Watari clenched his teeth, fingers curling around a pile of papers he held in his hands, crushing them. A wave of anger swept him down the well-known path again. Deep down, to where he had hidden both his pain and his hate; not for her, but for the others - with highlights for Enma - who didn't have the decency to deal with such things in a discreet enough way. He reached out his hand and lifted up her chin, wiping a cold tear away from her cheek.
"No, Akane. Eh, silly girl," he shook his head and forced himself to smile. "Don't worry. That's... not the way I'm leaving. I'll be working in the Summons Division from now on. No lies. I'll send you a postcard." He winked at her and offered one more smile, but his words seemed all but lost on her.
"Please," she whispered. "Come back."
The tears burning behind his own eyes threatened to spill. Watari braced himself and took a deep, calming breath. "I'm sorry," he said. "That's impossible."
Kneeling down to pick up the rest of the scattered memoirs of the past five years of his afterlife, Watari fought to keep himself in check. It would have been so much easier with no strings attached. So much easier to leave without further regrets. Without the knowledge that someone wanted him to stay and their reasons were pure.
Back on his feet, he secured the small box under his arm, grasped the sheets and folders tight in his other hand, and gave his former assistant a smile and a nod. "Take care, Akane. It's been a pleasure working with you. Thanks for everything."
With that he left the office, perhaps faster than necessary. With each long stride he tightened his grip on the items in his hands until his fingers grew numb. He never looked back as he left the lab and the door closed, leaving that... other afterlife behind.
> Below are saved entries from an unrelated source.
(** The call that sets a node idle. *)
Definition set_idle (nid : ID) : Rpc := mkRpc nid "demo_setDifficulty" 0.

(** The node accepts the action's call. *)
Definition reachable_node (net : Net) (nid : ID) : Prop :=
  client_err net nid = None ∧ call_err net (set_idle nid) = None.

(** The action fails on the node with [err], at the client or at the call;
    [made] is what it called there. *)
Definition fails_at (net : Net) (nid : ID) (err : Error) (made : list Rpc) : Prop :=
  (client_err net nid = Some err ∧ made = []) ∨
  (client_err net nid = None ∧ call_err net (set_idle nid) = Some err ∧
   made = [set_idle nid]).

(** ** The goroutine with the timer *)





(** ** The services *)

Record Flags := mkFlags { useResource : bool; ensAddr : string }.

(** The sink of the resource client created for a host and a name. *)
Record ResultSink := mkSink { sink_host : string; sink_name : string }.

(** The fields of [service.DemoParams] that [newServices] sets. *)
Record DemoParams := mkParams {
  MaxJobs : Z;
  MaxTimePerJob : Duration;
  MaxDifficulty : Z;
  SubmitDelay : Duration;
  SubmitDataSize : Z;
  MaxSubmitDifficulty : Z;
  MinSubmitDifficulty : Z;
  Id : list Byte.byte
}.

(** The digits of the verb [%x]. *)
Definition ldigits : string := "0123456789abcdef".

Definition hex_digit (n : N) : Ascii.ascii :=
  default Ascii.zero (String.get (N.to_nat n) ldigits).

(** [fmt.Sprintf("%x", bs)] for a byte slice: two digits per byte. *)
Fixpoint hex (bs : list Byte.byte) : string :=
  match bs with
  | [] => ""
  | b :: bs' =>
      String (hex_digit (Byte.to_N b / 16))
        (String (hex_digit (Byte.to_N b mod 16)) (hex bs'))
  end.

(** The sink handed to [service.NewDemoParams]: nil unless the flag r is
    set. *)
Definition sink_for (fl : Flags) (name : string) : option ResultSink :=
  if useResource fl then Some (mkSink defaultResourceApiHost name) else None.

Definition resourceEnsName (fl : Flags) (id : list Byte.byte) : string :=
  if String.eqb (ensAddr fl) "" then hex id +:+ ".mutable.test" else ensAddr fl.
Definition strip (p s : string) : option string :=
  if String.prefix p s
  then Some (String.substring (String.length p) (String.length s - String.length p) s)
  else None.

Fixpoint parse_value (fuel : nat) (s : string) : option (value * string) :=
  match fuel with
  | 0 => None
  | S fuel =>
      match s with
      | EmptyString => None
      | String c s' =>
          if Ascii.eqb c quote then
            match read_string s' with
            | Some (str, rest) => Some (VStr str, rest)
            | None => None
            end
          else if Ascii.eqb c "["%char then
            match s' with
            | String "]"%char rest => Some (VArr [], rest)
            | _ => match parse_elements fuel s' with
                   | Some (l, rest) => Some (VArr l, rest)
                   | None => None
                   end
            end
          else if Ascii.eqb c "{"%char then
            match s' with
            | String "}"%char rest => Some (VObj ∅, rest)
            | _ => match parse_members fuel s' with
                   | Some (o, rest) => Some (VObj o, rest)
                   | None => None
                   end
            end
          else if is_number_char c then
            let (num, rest) := read_number s in
            Some (VNum (Number (negb (all_zero num)) num), rest)
          else
            match strip "null" s, strip "true" s, strip "false" s with
            | Some rest, _, _ => Some (VNull, rest)
            | _, Some rest, _ => Some (VBool true, rest)
            | _, _, Some rest => Some (VBool false, rest)
            | _, _, _ => None
            end
      end
  end
with parse_elements (fuel : nat) (s : string) : option (list value * string) :=
  match fuel with
  | 0 => None
  | S fuel =>
      match parse_value fuel s with
      | Some (v, String ","%char rest) =>
          match parse_elements fuel rest with
          | Some (l, rest') => Some (v :: l, rest')
          | None => None
          end
      | Some (v, String "]"%char rest) => Some ([v], rest)
      | _ => None
      end
  end
with parse_members (fuel : nat) (s : string) : option (obj * string) :=
  match fuel with
  | 0 => None
  | S fuel =>
      match s with
      | String c s' =>
          if Ascii.eqb c quote then
            match read_string s' with
            | Some (k, String ":"%char rest) =>
                match parse_value fuel rest with
                | Some (v, String ","%char rest') =>
                    match parse_members fuel rest' with
                    | Some (o, rest'') =>
                        Some (match o !! k with Some _ => o | None => <[k := v]> o end, rest'')
                    | None => None
                    end
                | Some (v, String "}"%char rest') => Some ({[ k := v ]}, rest')
                | _ => None
                end
            | _ => None
            end
          else None
      | EmptyString => None
      end
  end.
He hadn't made it far before that door flung open again and Watari heard loud, quick steps against the marble floor.
"Watari-san!" Akane called out to him, breathless, as she ran through the wide hall. She stopped by his side, panting, her cheeks flushed.
Watari frowned. The girl waved her hand in a wordless plea to give her a moment so she could catch her breath.
"I knew you'd leave, I just didn't know when," she finally whispered, her words urgent and quick. "But you're not done yet, are you?" she looked up at him.
Her eyes burned with the same determination he'd been so fond of in her while she took on a challenge, back when they had worked together. His frown deepened; surely she couldn't have-
"You're not done. Don't ask how I know. You'll find out yourself," she said, shoving an envelope in between the piles he carried. "You'll need this. It's likely the last thing I'll ever do for you, so use it well." She looked up, blinking back unbidden tears. "Good luck, Chief," she said, quickly shaking her head before Watari could correct her again. She gave him a small smile, locking her eyes on his for a short, fleeting second. "No regrets."
Watari stood still, holding his breath. He said nothing as he watched Akane turn and start back towards the lab.